Kerstetter v. Raymond

10 Ind. 199 | Ind. | 1858

Hanna, J.

Raymond sued Kerstetter, and alleged that the defendant was indebted to him in the sum of 981 dollars, for personal property sold and delivered to defendant, the particulars of which are set forth in an account filed.

The account referred to, a copy of which is attached to the complaint, was for a certain number of pounds of live hogs and cattle at fixed prices per hundred pounds.

The answer to the complaint was in two paragraphs— first, a denial; secondly, that the property was “ purchased for and sold to A. Brown 8f Co., for whom defendant was agent.”

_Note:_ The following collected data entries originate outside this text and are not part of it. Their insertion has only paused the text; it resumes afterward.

(** A put always returns, with an outcome that says what happened to the disk. *)
Lemma file_put_run policy permit path expected desired mode uid gid (h : ExecHost X) :
  disk_wf (fs_disk (eh_files h)) -> permit_ok permit ->
  exists h' out, execute_file_put policy permit path expected desired mode uid gid h = (h', Ok out) /\
  put_outcome policy permit path expected desired (mkMetadata uid gid mode) (fs_disk (eh_files h)) out (fs_disk (eh_files h')).
Proof.
  intros Hwf Hok. unfold execute_file_put, returning. rewrite st_bind_run. unfold on_world, st_map_err, load_artifact.
  destruct (artifact_load desired (eh_world h)) as [x [e|b]]; [eexists _, _; split; [done|]; apply untouched_refl|].
  cbn [map_err]. rewrite st_bind_run. unfold pure, reject_if.
  destruct (_ <? _)%Z; [eexists _, _; split; [done|]; apply untouched_refl|]. rewrite st_bind_run.
  destruct (_ != _); [eexists _, _; split; [done|]; apply untouched_refl|]. unfold on_files. cbn [eh_files].
  pose proof (put_content_spec policy permit path expected desired b (mkMetadata uid gid mode) _ Hwf Hok (eh_files h) eq_refl) as Hp.
  destruct (put_content _ _ _ _ _ _ _ _) as [fs [out|out|]]; [by eexists _, _..|done].
Qed.

(** So does a delete. *)
Lemma file_delete_run policy permit path expected fs :
  disk_wf (fs_disk fs) -> permit_ok permit ->
  exists fs' out, execute_file_delete policy permit path expected fs = (fs', Ok out) /\
  delete_outcome policy permit path expected (fs_disk fs) out (fs_disk fs').
Proof.
  intros Hwf Hok. pose proof (delete_spec policy permit path expected _ Hwf Hok fs eq_refl) as Hd.
  destruct (execute_file_delete _ _ _ _ _) as [fs' [out| |]]; [by eexists _, _|done..].
Qed.

(** What each outcome of a promotion says. *)
Definition promotion_outcome (permit : BurnedExecutionPermitV1) (p : PromotionEffect) (x : X) (out : ExecutionOutcomeV1) (x' : X)
    : Prop :=
  match out with
  | OutSucceeded s => exists checkpoint x1 request_digest result,
      pp_schema p = MANAGED_POINTER_PROMOTION_SCHEMA_V2 /\ bp_preparation_checkpoint permit = Some checkpoint /\
      helper_identity x = (x1, CapSucceeded (mkHelperIdentity (pp_helper_executable p) (pp_helper_launch_profile p))) /\
      from_serializable (cas_request p checkpoint) = Ok request_digest /\
      compare_and_swap (cas_request p checkpoint) x1 = (x', CapSucceeded result) /\
      result = mkCasSuccess request_digest (pp_operation_id p) checkpoint (pp_repository_identity p)
        (pp_prestate_identity p) (pp_repository_device p) (pp_repository_inode p) (pp_git_directory_device p)
        (pp_git_directory_inode p) (pp_candidate_pack_digest p) (pp_expected_object p) (pp_expected_tree p)
        (pp_new_object p) (pp_expected_post_tree p) (cs_evidence result) (cs_poststate_evidence result) /\
      s = PromotionSuccess (pp_operation_id p) (pp_candidate_pack_digest p) checkpoint (pp_expected_object p)
        (pp_expected_tree p) (pp_new_object p) (pp_expected_post_tree p) (cs_evidence result) (cs_poststate_evidence result)
  | OutFailed f =>
      x' = x \/ x' = (helper_identity x).1 \/
      exists checkpoint e, compare_and_swap (cas_request p checkpoint) (helper_identity x).1 = (x', CapFailed e) /\
        xf_source_code f = Some (cf_code e)
  | OutIndeterminate _ => True
  end.
(** [AgctlConfigV1::validate]. *)
Definition agctl_validate (c : AgctlConfigV1) : res ConfigError unit :=
  reject_if (ac_schema c != "ag.config.agctl.v1") (ConfigSchema (ac_schema c)) ;?
  validate_security_profile (ac_security_profile c) ;?
  validate_signer (ac_rpc_signing_identity c) ;?
  let? max_intent_file_bytes :=
    match ac_command_profile c with
    | Proposer agd_socket agd_peer max_intent_file_bytes =>
        validate_absolute [agd_socket] ;?
        validate_agctl_daemon_peer "agd" agd_peer ;?
        validate_agctl_separate_caller (ac_rpc_signing_identity c) agd_peer ;?
        Ok (Some max_intent_file_bytes)
    | EffectAdmin effectd_admin_socket effectd_peer =>
        validate_absolute [effectd_admin_socket] ;?
        validate_agctl_daemon_peer "ag-effectd" effectd_peer ;?
        validate_agctl_separate_caller (ac_rpc_signing_identity c) effectd_peer ;?
        Ok None
    end in
  reject_if ((al_max_control_frame_bytes (ac_limits c) <? 4096)%Z
             || (al_rpc_replay_capacity (ac_limits c) <? 2)%Z
             || (1000000 <? al_rpc_replay_capacity (ac_limits c))%Z
             || match max_intent_file_bytes with
                | Some maximum => (maximum =? 0)%Z
                    || exceeds (checked_add_u64 maximum 65536) (al_max_control_frame_bytes (ac_limits c))
                | None => false
                end) (InvalidLimit "agctl limits") ;?
  Ok tt.

(** [AgdConfigV1::validate]. *)
Definition agd_validate (c : AgdConfigV1) : res ConfigError unit :=
  reject_if (gc_schema c != "ag.config.agd.v1") (ConfigSchema (gc_schema c)) ;?
  validate_security_profile (gc_security_profile c) ;?
  validate_authority_context (gc_authority_domain c) (gc_epoch c) ;?
  validate_absolute [sf_database (gc_store c); sf_object_store (gc_store c); gc_control_socket c;
                     gc_effectd_proposal_socket c; gc_providerd_socket c] ;?
  validate_store_custody (sf_store_custody (gc_store c)) ;?
  validate_socket_custody (gc_control_socket_custody c) ;?
  validate_signer (gc_rpc_signing_identity c) ;?
  validate_peer (gc_proposer_peer c) ;?
  validate_peer (gc_effectd_peer c) ;?
  validate_peer_kind (gc_proposer_peer c) [KOperator; KService] ;?
  validate_peer_kind (gc_effectd_peer c) [KDaemon] ;?
  validate_separate_roles (gc_rpc_signing_identity c) [gc_proposer_peer c; gc_effectd_peer c] ;?
  reject_if ((gl_max_control_frame_bytes (gc_limits c) =? 0)%Z || (gl_max_rpc_replay_entries (gc_limits c) =? 0)%Z
             || (gl_max_active_sessions (gc_limits c) =? 0)%Z || (gl_max_session_seconds (gc_limits c) =? 0)%Z)
    (InvalidLimit "agd limits") ;?
  match gc_worker_launcher c with
  | Some launcher =>
      reject_if (gc_security_profile c != "development")
        (InvalidLimit "worker launcher is development-only until production isolation is attested") ;?
      validate_worker_launcher launcher (gc_limits c) ;?
      Ok tt
  | None => Ok tt
  end.

(** The target loop of [EffectdConfigV1::validate]. *)
Definition validate_target (t : EffectTargetConfigV1) : res ConfigError unit :=
  match t with
  | CfgManagedPointer p => validate_managed_pointer_target p
  | CfgManagedFile _ path mode _ _ =>
      validate_absolute [path] ;?
      reject_if (outside_bits mode 511) (InvalidLimit "managed-file modes cannot include special bits")
  | CfgSystemdUnit _ unit _ =>
      reject_if (negb (valid_unit unit)) (UnsafePath unit) ;?
      Err (UnsupportedTargetBackend "systemd_unit")
  | CfgSystemdManager _ => Err (UnsupportedTargetBackend "systemd_manager")
  end.
Fixpoint validate_targets (l : list EffectTargetConfigV1) : res ConfigError unit :=
  match l with
  | [] => Ok tt
  | t :: l' => validate_target t ;? validate_targets l'
  end.
(** [EffectdConfigV1::validate]. *)
Definition effectd_validate (c : EffectdConfigV1) : res ConfigError unit :=
  reject_if (ec_schema c != "ag.config.effectd.v2") (ConfigSchema (ec_schema c)) ;?
  validate_security_profile (ec_security_profile c) ;?
  validate_authority_context (ec_authority_domain c) (ec_epoch c) ;?
  validate_absolute [sf_database (ec_store c); sf_object_store (ec_store c); ec_proposal_socket c; ec_admin_socket c] ;?
  validate_store_custody (sf_store_custody (ec_store c)) ;?
  validate_socket_custody (ec_proposal_socket_custody c) ;?
  validate_socket_custody (ec_admin_socket_custody c) ;?
  validate_signer (ec_rpc_signing_identity c) ;?
  validate_peer (ec_agd_peer c) ;?
  validate_peer (ec_proposer_peer c) ;?
  validate_peer (ec_admin_peer c) ;?
  validate_peer_kind (ec_agd_peer c) [KDaemon] ;?
  validate_peer_kind (ec_proposer_peer c) [KOperator; KService] ;?
  validate_peer_kind (ec_admin_peer c) [KOperator; KService] ;?
  validate_separate_roles (ec_rpc_signing_identity c) [ec_agd_peer c; ec_proposer_peer c; ec_admin_peer c] ;?
  reject_if ((el_max_control_frame_bytes (ec_limits c) =? 0)%Z || (el_max_rpc_replay_entries (ec_limits c) =? 0)%Z
             || negb (el_max_plan_steps (ec_limits c) =? 1)%Z || (el_max_ready_proposals (ec_limits c) =? 0)%Z
             || (el_max_artifact_bytes (ec_limits c) =? 0)%Z) (InvalidLimit "effectd limits") ;?
  validate_targets (ec_targets c).

(** The endpoint and model loops of [ProviderdConfigV1::validate]. *)
Fixpoint validate_models (max_response_bytes : Z) (seen : list string) (l : list ProviderModelPolicyConfigV1)
    : res ConfigError unit :=
  match l with
  | [] => Ok tt
  | model :: l' =>
      reject_if ((mp_id model == EmptyString) || bool_decide (mp_id model ∈ seen)
                 || (mp_max_event_stream_bytes model <? PROVIDER_MIN_EVENT_STREAM_BYTES)%Z
                 || (max_response_bytes <? mp_max_event_stream_bytes model)%Z
                 || (mp_worst_case_cost_microunits model =? 0)%Z) (InvalidLimit "provider model policy") ;?
      validate_models max_response_bytes (mp_id model :: seen) l'
  end.
Fixpoint validate_endpoints (max_response_bytes : Z) (seen : list string) (l : list ProviderEndpointConfigV1)
    : res ConfigError unit :=
  match l with
  | [] => Ok tt
  | endpoint :: l' =>
      reject_if ((ep_id endpoint == EmptyString) || negb (starts_with (ep_url endpoint) "https://")
                 || negb (valid_credential_name (ep_credential_name endpoint))
                 || (length (ep_models endpoint) =? 0) || (length (ep_methods endpoint) =? 0)
                 || negb ((ep_credential_header endpoint == "authorization") || (ep_credential_header endpoint == "x-api-key")))
        (InvalidLimit "provider endpoint") ;?
      reject_if (bool_decide (ep_id endpoint ∈ seen)) (InvalidLimit "duplicate provider endpoint") ;?
      validate_models max_response_bytes [] (ep_models endpoint) ;?
      validate_endpoints max_response_bytes (ep_id endpoint :: seen) l'
  end.
Definition wire_bound (content : Z) : option Z :=
  encoded ← canonical_base64_encoded_length content; checked_add_u64 encoded PROVIDER_RPC_STRUCTURAL_RESERVE_BYTES.
(** [ProviderdConfigV1::validate]. *)
Definition providerd_validate (c : ProviderdConfigV1) : res ConfigError unit :=
  let limits := vc_limits c in
  reject_if (vc_schema c != "ag.config.providerd.v1") (ConfigSchema (vc_schema c)) ;?
  validate_security_profile (vc_security_profile c) ;?
  validate_authority_context (vc_authority_domain c) (vc_epoch c) ;?
  validate_absolute [sf_database (vc_store c); sf_object_store (vc_store c); vc_socket c] ;?
  validate_store_custody (sf_store_custody (vc_store c)) ;?
  validate_socket_custody (vc_socket_custody c) ;?
  validate_signer (vc_rpc_signing_identity c) ;?
  validate_peer (vc_caller_peer c) ;?
  validate_peer_kind (vc_caller_peer c) [KDaemon] ;?
  validate_separate_roles (vc_rpc_signing_identity c) [vc_caller_peer c] ;?
  reject_if ((vl_max_control_frame_bytes limits =? 0)%Z || (vl_max_rpc_replay_entries limits =? 0)%Z
             || (vl_max_concurrent_requests limits =? 0)%Z || (vl_provider_deadline_ms limits =? 0)%Z
             || (vl_max_request_bytes limits =? 0)%Z || (vl_max_response_bytes limits =? 0)%Z)
    (InvalidLimit "providerd limits") ;?
  reject_if (exceeds (checked_add_u64 (vl_provider_deadline_ms limits) PROVIDER_RPC_COMPLETION_MARGIN_MS)
               SIGNED_RPC_RESPONSE_TIMEOUT_MS)
    (InvalidLimit "provider deadline must leave signed-RPC completion margin") ;?
  reject_if (exceeds (wire_bound (vl_max_request_bytes limits)) (vl_max_control_frame_bytes limits)
             || exceeds (wire_bound (vl_max_response_bytes limits)) (vl_max_control_frame_bytes limits))
    (InvalidLimit "canonical base64 provider content must fit one signed control frame") ;?
  validate_endpoints (vl_max_response_bytes limits) [] (vc_endpoints c).

(** ** Principal chains of peers (peer.rs) *)

Inductive PeerError : Type := Policy (role : string) | PeerIdentity (e : PrincipalChainError).

(** [signed_principal_chain]; the text of the chain error is the error itself. *)
Definition signed_principal_chain (peer : VerifiedRpcPrincipalV1) (policy : PeerPolicyV1) (authority_domain : AuthorityDomainId)
    (epoch : EpochId) : res PeerError PrincipalChainV1 :=
  reject_if ((vp_principal peer != kp_principal (py_rpc_key policy)) || (vp_key_id peer != kp_key_id (py_rpc_key policy)))
    (Policy (py_role policy)) ;?
  let root := mkPrincipalId (py_stable_principal_root policy) in
  let leaf := mkPrincipalId (vp_principal peer) in
  let nodes := if root == leaf then [node_root root (py_principal_kind policy)]
               else [node_root root (py_principal_kind policy); node_child leaf (py_principal_kind policy) root] in
  map_err PeerIdentity (PrincipalChainV1_new authority_domain epoch nodes).

(** ** Paths *)

Definition component_name (c : Component) : string :=
  match c with RootDir => "/" | CurDir => "." | ParentDir => ".." | Normal s => s end.

(** A component that its own name yields again. *)
Definition well_named (c : Component) : Prop :=
  component_name c <> EmptyString /\ slash_free (component_name c) = true /\
  segment_component (component_name c) = [c] /\
  forall acc, path_push acc c = if acc == EmptyString then component_name c
                                else if ends_with acc "/" then acc +:+ component_name c
                                else acc +:+ "/" +:+ component_name c.

(** What a segment of a path can yield. *)
Lemma segment_components_named l : Forall (fun s => slash_free s = true) l ->
  Forall well_named
    (flat_map segment_component l).
Proof.
  induction 1 as [|s l Hs _ IH]; [constructor|]. simpl. apply Forall_app. split; [|done].
  unfold segment_component. destruct (String.eqb_spec s EmptyString) as [|He]; [constructor|].
  destruct (String.eqb_spec s ".") as [|Hd]; [constructor|].
  destruct (String.eqb_spec s "..") as [->|Hdd]; repeat constructor; try done. simpl.
  unfold segment_component. apply String.eqb_neq in He, Hd, Hdd. by rewrite He, Hd, Hdd.
Qed.

Lemma ends_with_name acc name : name <> EmptyString -> slash_free name = true -> ends_with (acc +:+ "/" +:+ name) "/" = false.
Proof.
  intros Hn Hs. apply (no_ends _ EmptyString eq_refl). intros a [_ Ha].
  rewrite split_slash_app, (split_slash_free name Hs) in Ha. by apply app_inj_tail in Ha as [_ ->].
Qed.

Lemma collect_from acc l :
  acc <> EmptyString -> ends_with acc "/" = false ->
  Forall well_named l ->
  fold_left path_push l acc = join_slash (acc :: map component_name l).
Proof.
  revert acc. induction l as [|c l IH]; intros acc Hne He Hl; [done|].
  inversion Hl as [|? ? (Hc & Hs & _ & Hp) Hl']; subst. cbn [fold_left].
  rewrite Hp, bool_decide_eq_false_2, He by done. rewrite IH; [|by destruct acc|by apply ends_with_name|done].
  cbn [map]. destruct (map component_name l) as [|x r]; [done|]. cbn [join_slash]. by rewrite !str_app_assoc.
Qed.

Upon the trial, after the evidence was closed, and the case had been argued to the jury, the plaintiff asked and obtained leave, over the objection of the defendant, to file an additional paragraph to his complaint. The paragraph was upon a written contract, and sets forth the terms but not a copy of such contract. The defendant then asked time to prepare an affidavit for a continuance, on the ground of surprise. He then moved to strike out the additional paragraph. He then offered to file a demurrer to the same; each of which motions was overruled by the Court. On leave, the defendant thereupon filed an answer, specially denying that he made a written contract as alleged, which answer is sworn to.

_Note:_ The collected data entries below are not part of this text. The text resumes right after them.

Definition canonical_object_output (output : bytes) (format : GitObjectFormatV1) : res ManagedPointerError string :=
  reject_if (negb (utf8_valid output)) (PointerPrestateDrift "object output is not UTF-8") ;?
  let? value := ok_or (PointerPrestateDrift "object output is not newline-terminated") (strip_newline output) in
  reject_if (negb (canonical_hex value format)) (PointerPrestateDrift "object output is not canonical") ;?
  Ok (bytes_str value).
Definition parse_index_pack_output (output : bytes) (format : GitObjectFormatV1) : res ManagedPointerError string :=
  reject_if (negb (utf8_valid output)) (GitFailed "index-pack" "index-pack output is not UTF-8") ;?
  let? text := ok_or (GitFailed "index-pack" "index-pack output has the wrong framing")
                 (match strip_newline output with
                  | Some line => if bytes_start_with line (str_bytes "pack" ++ [Byte.x09]) then Some (drop 5 line) else None
                  | None => None
                  end) in
  reject_if (negb (canonical_hex text format)) (GitFailed "index-pack" "index-pack checksum is not canonical") ;?
  Ok (bytes_str text).
Definition parse_object_format (output : bytes) : res ManagedPointerError GitObjectFormatV1 :=
  if output == str_bytes "sha1" ++ [NEWLINE] then Ok Sha1
  else if output == str_bytes "sha256" ++ [NEWLINE] then Ok Sha256
  else Err (UnsafeRepository "Git returned an unsupported object format").
Definition object_format_name (format : GitObjectFormatV1) : string := match format with Sha1 => "sha1" | Sha256 => "sha256" end.
(** [exit_is_clean_or_dirty]; [None] is a child that a signal ended. *)
Definition exit_is_clean_or_dirty (status : option Z) : res ManagedPointerError bool :=
  match status with
  | Some 0%Z => Ok true
  | Some 1%Z => Ok false
  | _ => Err (GitFailed "dirty-check" "Git returned an operational dirty-check failure")
  end.
(** The search for gitlinks in the output of [ls-tree -r -z]. *)
Definition lists_gitlink (tree_entries : bytes) : bool :=
  existsb (fun entry => bytes_start_with entry (str_bytes "160000 ")) (split_at (fun b => b == Byte.x00) tree_entries).

(** ** The candidate bundle *)

Record StrictBundleV1 : Type := mkBundle {
  sb_candidate : string;
  sb_object_format : GitObjectFormatV1;
  sb_pack : bytes;
  sb_pack_digest : Digest
}.
(** [header.windows(2).position(|window| window == b"\n\n")]. *)
Fixpoint blank_line (l : bytes) : option nat :=
  match l with
  | a :: ((b :: _) as r) =>
      if (a == NEWLINE) && (b == NEWLINE) then Some 0 else option_map S (blank_line r)
  | _ => None
  end.
(** [str::split_once] on the text of bytes. *)
Fixpoint split_once (sep : byte) (l : bytes) : option (bytes * bytes) :=
  match l with
  | [] => None
  | b :: r => if b == sep then Some ([], r) else option_map (fun '(x, y) => (b :: x, y)) (split_once sep r)
  end.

The Court then, over the objection of the defendant, instructed the jury.

Before the jury retired, the plaintiff asked leave to amend the additional paragraph of his complaint by adding these words: “ A copy of which said contract the plaintiff is not able to give, by reason of its being in possession of the adverse party.” The defendant, objected. The amendment was filed. No evidence was given by either party after these pleadings were filed.

Did the Court err in thus permitting amendments, as they are called in the record?

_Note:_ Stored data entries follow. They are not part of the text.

(* ===== verification/PointerSpec.v ===== *)
(** * Managed pointers: what reaches the repository

    For every host: which Git children a call may launch and what they may
    write, that each call returns, when the compare-and-swap is launched, and what
    a receipt says about it. *)

From S2P Require Import Prelude Wire Fixture Digest Names Origin Capability Identity Protocol Paths Store StoreBlob HostFiles RpcAuth Config Effect Compile Proposal Executor Pointer PointerText PointerGit PointerRuntime.

(** The staging directories that a log records. *)
Definition created {Fd} (l : list (PointerEvent Fd)) : list Fd :=
  flat_map (fun e => match e with CreatedStage d => [d] | _ => [] end) l.

(** ** A logic of logs *)

Section Logs.
  Context {X Fd : Type} (admitted : list Fd -> GitLaunch Fd -> Prop).

Definition event_ok (known : list Fd) (e : PointerEvent Fd) : Prop :=
  match e with Launched l => admitted known l | _ => True end.
(** [emits K m P]: [m] returns; it only appends to the log; each launch it appends is
    admitted with the staging directories of [K] and those that [m] created; an
    answer satisfies [P]. *)
Definition emits {E A} (known : list Fd) (m : ST (PointerWorld X Fd) E A) (P : list Fd -> A -> Prop) : Prop :=
  forall w, exists l,
    pw_events (m w).1 = pw_events w ++ l /\ Forall (event_ok (known ++ created l)) l /\
    match (m w).2 with Ok a => P (known ++ created l) a | Err _ => True | Panic => False end.
Definition any {A} (_ : list Fd) (_ : A) : Prop := True.

Lemma created_app (a b : list (PointerEvent Fd)) : created (a ++ b) = created a ++ created b.
Proof. apply flat_map_app. Qed.

Lemma emits_weaken {E A} known (m : ST (PointerWorld X Fd) E A) (P Q : list Fd -> A -> Prop) :
  emits known m P -> (forall known' a, known ⊆ known' -> P known' a -> Q known' a) -> emits known m Q.
Proof.
  intros Hm HPQ w. destruct (Hm w) as (l & Hl & Hf & Hr). exists l. split_all; [done..|].
  destruct (m w).2; [|done..]. apply HPQ; [set_solver|done].
Qed.
Lemma emits_pure {E A} known (r : res E A) : no_panic r -> emits known (pure r) (fun _ a => r = Ok a).
Proof. intros Hn w. exists []. rewrite !app_nil_r. split_all; [done..|]. by destruct r. Qed.
Lemma emits_map_err {E F A} known (f : E -> F) (m : ST (PointerWorld X Fd) E A) P : emits known m P -> emits known (st_map_err f m) P.
Proof. intros Hm w. destruct (Hm w) as (l & Hl). exists l. unfold st_map_err. by destruct (m w) as [w' [a|e|]]. Qed.
Lemma emits_on_host {E A} known (m : ST X E A) : (forall x, (m x).2 <> Panic) -> emits known (on_host m) any.
Proof.
  intros Hm w. exists []. unfold on_host. specialize (Hm (pw_host w)). destruct (m (pw_host w)) as [x r]. simpl in *.
  rewrite app_nil_r. split_all; [done..|]. by destruct r.
Qed.
Lemma emits_sys {E A} known (m : Sys X E A) : emits known (on_host (run_sys m)) any.
Proof. apply emits_on_host. intros x. unfold run_sys. by destruct (m x) as [x' [e|a]]. Qed.
Lemma emits_ask {E A} known (m : X -> X * A) : emits (E := E) known (ask m) any.
Proof. apply emits_on_host. intros x. by destruct (m x). Qed.
Lemma emits_get {E} known : emits (E := E) known get any.
Proof. intros w. exists []. rewrite app_nil_r. by split_all. Qed.

Context (admitted_mono : forall known known' l, known ⊆ known' -> admitted known l -> admitted known' l).

Lemma event_ok_mono known known' l : known ⊆ known' -> Forall (event_ok known) l -> Forall (event_ok known') l.
Proof. intros Hk Hl. eapply Forall_impl; [exact Hl|]. intros [d|g|s]; simpl; try done. by apply admitted_mono. Qed.
Lemma emits_bind {E A B} known (m : ST (PointerWorld X Fd) E A) (k : A -> ST (PointerWorld X Fd) E B) P Q :
  emits known m P -> (forall a known', known ⊆ known' -> P known' a -> emits known' (k a) Q) -> emits known (st_bind m k) Q.
Proof.
  intros Hm Hk w. unfold st_bind. destruct (Hm w) as (l & Hl & Hf & Hr). destruct (m w) as [w' [a|e|]]; simpl in *; [|by exists l|done].
  destruct (Hk a (known ++ created l) ltac:(set_solver) Hr w') as (l' & Hl' & Hf' & Hr').
  exists (l ++ l'). rewrite Hl', Hl, created_app, !app_assoc. split_all; [done| |done].
  apply Forall_app. split; [|done]. eapply event_ok_mono; [|exact Hf]. set_solver.
Qed.
Lemma emits_try {E F A B} known (m : ST (PointerWorld X Fd) E A) (k : res E A -> ST (PointerWorld X Fd) F B) P Q :
  emits known m P -> (forall a known', known ⊆ known' -> P known' a -> emits known' (k (Ok a)) Q) ->
  (forall e known', known ⊆ known' -> emits known' (k (Err e)) Q) -> emits known (st_try m k) Q.
Proof.
  intros Hm Hk He w. unfold st_try. destruct (Hm w) as (l & Hl & Hf & Hr). destruct (m w) as [w' r]; simpl in *.
  assert (emits (known ++ created l) (k r) Q \/ r = Panic) as [Hkr| ->]; [| |done].
  { destruct r as [a|e|]; [left; apply Hk; [set_solver|done]|left; apply He; set_solver|by right]. }
  destruct (Hkr w') as (l' & Hl' & Hf' & Hr'). exists (l ++ l').
  assert ((match r with Panic => (w', Panic) | _ => k r w' end) = k r w') as -> by by destruct r.
  rewrite Hl', Hl, created_app, !app_assoc. split_all; [done| |done].
  apply Forall_app. split; [|done]. eapply event_ok_mono; [|exact Hf]. set_solver.
Qed.
Lemma emits_record {E} known e : event_ok known e ->
  emits (E := E) known (record_event e) (fun known' _ => known' = known ++ created [e]).
Proof.
  intros He w. exists [e]. split_all; [done| |done]. apply (event_ok_mono known); [set_solver|by constructor].
Qed.
End Logs.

*201Several provisions of our statute are referred to.

“ The Court may at any time, in its discretion, and upon such terms .as may be deemed proper for the furtherance of justice, direct the name of any party to be added or struck out; a mistake in name, description, or legal effect, or in any other respect, to be corrected; any material allegation to be inserted, struck out or modified to conform the pleadings to the facts proved; when the amendment does not substantially change the claim or defense.” 2 E. S. p. 48, § 99.
“ Any pleading may be amended by either party, of course, at any time before the pleading is answered.” Id. § 97. And again, “ No cause shall be delayed by reason of an amendment, excepting only the time to make up issues, but upon good cause shown by affidavit of the party or his agent asking the leave.” Ibid.

In the ease of Ostrander v. Clark, 8 Ind. R. 211, it is decided that the jury should be sworn after the issues are completed. In the case at bar, the additional paragraph and answer referred to, made an issue not formed by the original pleadings, nor was it similar to those then formed.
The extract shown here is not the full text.